Мониер пишет из Стокгольма 28 сентября 1631 г. на имя Михаила Федоровича, что для продолжения переговоров Густав-Адольф хотел опять послать его в Москву, но так как он болен, а послать кого-либо другого «о тех делах» Густаву-Адольфу «показалось не добро», то последний приказал, «чтоб я вашему ц. в. про то письмом известил». Прежде всего Мониер сообщает, что ответу царя Густав-Адольф «добре обрадовался и желает от сердца, что б время пришло ему свое доброе хотенье и свою любовь вашему ц. в. на деле показать». Время это приближается. Отвечая на вопрос московского правительства, предполагает ли он нанести удар Польше из Лифляндии или Силезии, Густав-Адольф сообщает, что ему невозможно «с лифляндского рубежа в Польшу удариться… потому что от того учинится явное нарушение мирному договору». Напротив, наступление на Польшу из Германии, в частности из Силезии, целесообразно и по дипломатическим, и по стратегическим соображениям. Обращаясь к Филарету Никитичу (которому уже раньше Мониер писал о победах Густава-Адольфа в Германии), Мониер разъясняет именно стратегическую сторону: «А то подлинно: если его ц. в. такое войско через немецкую землю в Польшу с добрым полевым воеводою [полководцем] пошлет, он недругу своему месяцев в четыре или пять больше шкоды [урона] причинит, чем с русской стороны в год, так как в Верхней Польше они [эти войска] их [поляков] за сердце хватят и на них придут до того, как они не сведают. Его ц. в. и вашему святейшеству можно о том подумать и порассудить: будет то к вашей годности и прибыли», а Густав-Адольф настолько расположен к Московскому государству, «что подлинно можно надеяться, что в нужное время от его королевского в-ва всякая дружба будет».

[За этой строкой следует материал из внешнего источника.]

(** [call_agent(agent_name, task, user_id)] *)
Definition call_agent (env : environment) (discovered_agents : registry)
    (agent_name task user_id : string) : M json :=
  match Dict.get agent_name discovered_agents with
  | None => raise (ValueError ("Agent '" ++ agent_name ++ "' not found")%string)
  | Some agent_card =>
      let agent_base_url := get_or "" (_base_url agent_card) in
      if negb (truthy agent_base_url)
      then raise (ValueError
                    ("No base URL stored for agent '" ++ agent_name ++ "'")%string)
      else
        let task_url := (agent_base_url ++ "/task")%string in
        try_except
          (result <- await (http_post env task_url task user_id) [] ;;
           match result with
           | JObj fields =>
               ret (get_or (JStr (str_json env result))
                      (Dict.get "result" fields))
           | _ => raise (AttributeError "object has no attribute 'get'")
           end)
          (fun e =>
             raise (HTTPException 500
                      ("Failed to call agent: " ++ str_exn env e)%string))
  end.

(** The dispatcher does not fail on the shape of a successful response:
    the last part of the dispatcher's contract, as the specification words
    it. *)
Definition never_fails_on_shape (env : environment)
    (discovered_agents : registry) (agent_name task user_id : string)
  : Prop :=
  forall card reply,
    Dict.get agent_name discovered_agents = Some card ->
    truthy (get_or "" (_base_url card)) = true ->
    http_post env (get_or "" (_base_url card) ++ "/task")%string task user_id
    = Returns reply ->
    exists r,
      fst (call_agent env discovered_agents agent_name task user_id [])
      = Returns r.

End Dispatcher.
Export Dispatcher.

(** ** Requests and the two submission paths *)

(** [TaskRequest]; [user_id] has had its default applied. *)
Record TaskRequest := mk_request {
  task : string;
  user_id : string;
  preferred_agent : option string
}.

(** [TaskResponse]; its fields are [str]. *)
Record TaskResponse := mk_response {
  result : string;
  agent_used : string;
  orchestrator : string
}.

Module Api.

(** [not selected_agent] for an [Optional[str]]. *)
Definition selected (selected_agent : option string) : option string :=
  match selected_agent with
  | Some agent_name => if truthy agent_name then Some agent_name else None
  | None => None
  end.

(** [TaskResponse(result=result, agent_used=selected_agent,
    orchestrator="orchestrator")]: the model validates its [result: str]
    field.  A string is kept as it is; for any other value the answer is
    the validation library's, [validate]: the text it turns the value
    into, or the error it raises. *)
Definition task_response (validate : json -> exn + string) (result : json)
    (selected_agent : string) : M TaskResponse :=
  match result with
  | JStr text =>
      ret {| result := text;
             agent_used := selected_agent;
             orchestrator := "orchestrator" |}
  | other =>
      match validate other with
      | inr text =>
          ret {| result := text;
                 agent_used := selected_agent;
                 orchestrator := "orchestrator" |}
      | inl e => raise e
      end
  end.

(** [execute_task(request)], the synchronous path. *)
Definition execute_task (env : environment)
    (validate : json -> exn + string) (discovered_agents : registry)
    (request : TaskRequest) : M TaskResponse :=
  match discovered_agents with
  | [] => raise (HTTPException 503
                   "No agents available. Agent discovery may have failed.")
  | _ :: _ =>
      let selected_agent :=
        select_best_agent discovered_agents (task request)
          (preferred_agent request) in
      match selected selected_agent with
      | None => raise (HTTPException 404
                         "No suitable agent found for this task")
      | Some selected_agent =>
          try_except
            (result <- call_agent env discovered_agents selected_agent
                         (task request) (user_id request) ;;
             task_response validate result selected_agent)
            (fun e => raise (HTTPException 500 (str_exn env e)))
      end
  end.

(** The message [execute_task_async] builds:
    [preferred_agent] is stored as [request.preferred_agent or ""]. *)
Definition task_message (request : TaskRequest) : ServiceBusMessage :=
  {| msg_body := JStr (task request);
     msg_application_properties :=
       [("user_id", user_id request);
        ("preferred_agent",
         match preferred_agent request with
         | Some p => if truthy p then p else ""
         | None => ""
         end)] |}.

(** [execute_task_async(request)], the enqueue path; of the returned
    document only its ["status"] is kept. *)
Definition execute_task_async (service_bus_client : option ServiceBusClient)
    (env : environment) (request : TaskRequest) : M string :=
  match service_bus_client with
  | None =>
      raise (HTTPException 503
        "Service Bus not available. Use /task for synchronous execution.")
  | Some client =>
      try_except
        (let message := task_message request in
         await (send_messages client "agent-tasks" message)
           [Sent "agent-tasks" message] ;;
         ret "queued")
        (fun e =>
           raise (HTTPException 500
                    ("Failed to queue task: " ++ str_exn env e)%string))
  end.

End Api.
Export Api.

(** ** Queue processor: [process_queue_messages] *)

Module QueueProcessor.

(** The arguments of the router call for a delivered message:
    [str(msg)] and [msg.application_properties.get("preferred_agent")]. *)
Definition message_task (msg : received_message) : string := body msg.

Definition message_preferred_agent (properties : list (string * string))
  : option string :=
  Dict.get "preferred_agent" properties.

(** The response the processor publishes. *)
Definition response_message (result : json)
    (user_id selected_agent task : string) : ServiceBusMessage :=
  {| msg_body := result;
     msg_application_properties :=
       [("user_id", user_id);
        ("agent_used", selected_agent);
        ("original_task", task)] |}.

(** The body of [for msg in received_msgs:], a [try] with its handler. *)
Definition process_message (client : ServiceBusClient) (env : environment)
    (discovered_agents : registry) (msg : received_message) : M unit :=
  try_except
    (let task := message_task msg in
     properties <-
       match application_properties msg with
       | Some properties => ret properties
       | None => raise (AttributeError "object has no attribute 'get'")
       end ;;
     let user_id := get_or "anonymous" (Dict.get "user_id" properties) in
     let preferred_agent := message_preferred_agent properties in
     let selected_agent :=
       select_best_agent discovered_agents task preferred_agent in
     match selected selected_agent with
     | Some selected_agent =>
         result <- call_agent env discovered_agents selected_agent task
                     user_id ;;
         let response_msg :=
           response_message result user_id selected_agent task in
         await (send_messages client "agent-responses" response_msg)
           [Sent "agent-responses" response_msg]
     | None => ret tt
     end ;;
     await (complete_message client msg) [Completed msg])
    (fun e =>
       let reason := "ProcessingError" in
       let error_description := str_exn env e in
       await (dead_letter_message client msg reason error_description)
         [DeadLettered msg reason error_description]).

(** [for msg in received_msgs:] *)
Fixpoint process_batch (client : ServiceBusClient) (env : environment)
    (discovered_agents : registry) (received_msgs : list received_message)
  : M unit :=
  match received_msgs with
  | [] => ret tt
  | msg :: rest =>
      process_message client env discovered_agents msg ;;
      process_batch client env discovered_agents rest
  end.

(** One iteration of [while True:]: what [receive_messages] does, and
    whether the [asyncio.sleep] that ends the iteration is cancelled (the
    [sleep(1)] after a batch, or the [sleep(5)] of the handler after an
    exception). *)
Record iteration := mk_iteration {
  receive : outcome (list received_message);
  sleep_cancelled : bool
}.

(** [while True:] with the receiver open; the run is observed for as long
    as [iterations] lasts.  Inside the [try], a cancellation (of the
    receive, of the handling of a message, of [sleep(1)]) leaves the loop;
    an exception goes to the handler, which sleeps and goes on to the next
    iteration, and a cancellation of that sleep escapes the loop. *)
Fixpoint queue_loop (client : ServiceBusClient) (env : environment)
    (discovered_agents : registry) (iterations : list iteration) : M unit :=
  match iterations with
  | [] => ret tt
  | this :: rest =>
      fun tr =>
        match (received_msgs <- await (receive this) [] ;;
               process_batch client env discovered_agents received_msgs) tr
        with
        | (Returns _, tr') =>
            if sleep_cancelled this then (Returns tt, tr')
            else queue_loop client env discovered_agents rest tr'
        | (Cancelled, tr') => (Returns tt, tr')
        | (Raises _, tr') =>
            if sleep_cancelled this then (Cancelled, tr')
            else queue_loop client env discovered_agents rest tr'
        end
  end.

Этот тон, это предложение «подумать и порассудить» объясняется тем, что Густав-Адольф одновременно сообщает свои весьма тяжелые для Московского государства материальные условия всего предприятия, — несомненно, рассчитанные на обеспечение действительного разгрома Речи Посполитой, но, может быть, частично и на пополнение шведской казны. Густав-Адольф отклоняет московское пожелание, чтобы в Германии была нанята только пехота, а необходимая конница была послана к условленному месту и времени из России. Он настаивает на своем первоначальном варианте — силезская армия должна состоять из 10 тыс. пехоты и 2 тыс. конницы, с приданной артиллерией и необходимым вооружением. «Если ваше ц. в. изволите видное войско в 10 тысяч пеших людей да 2 тысячи конных в именованных местах в немецкой земле учинить, оттуда можно легко в недругову землю прийти, так что они и не сведают. И то без иноземных конных людей и без пушек и иного воинского оружия учинить не можно». на все это надобно не менее 80 тыс. рублей «на всяк месяц». Если царь на это согласен, пусть он пришлет «своих приказных людей с деньгами» заключать соглашение с начальниками наемных войск: «с полковники и с приказными людьми» (кстати, поскольку Густав-Адольф предлагает русским уполномоченным непосредственно уговариваться и расплачиваться с командирами полков и отрядов, совершенно отпадает подозрение, что им руководили преимущественно финансовые интересы, как предполагал Оксеншерна). Густав-Адольф; со своей стороны, как и прежде, обещает «о том войске радеть и промыслить [подыскать] годных приказных людей». Но, если царь на это предложение не согласен, пусть он учтет «доброхотенье» шведского короля и «вечно помнит о его неизменной дружбе»[436]
.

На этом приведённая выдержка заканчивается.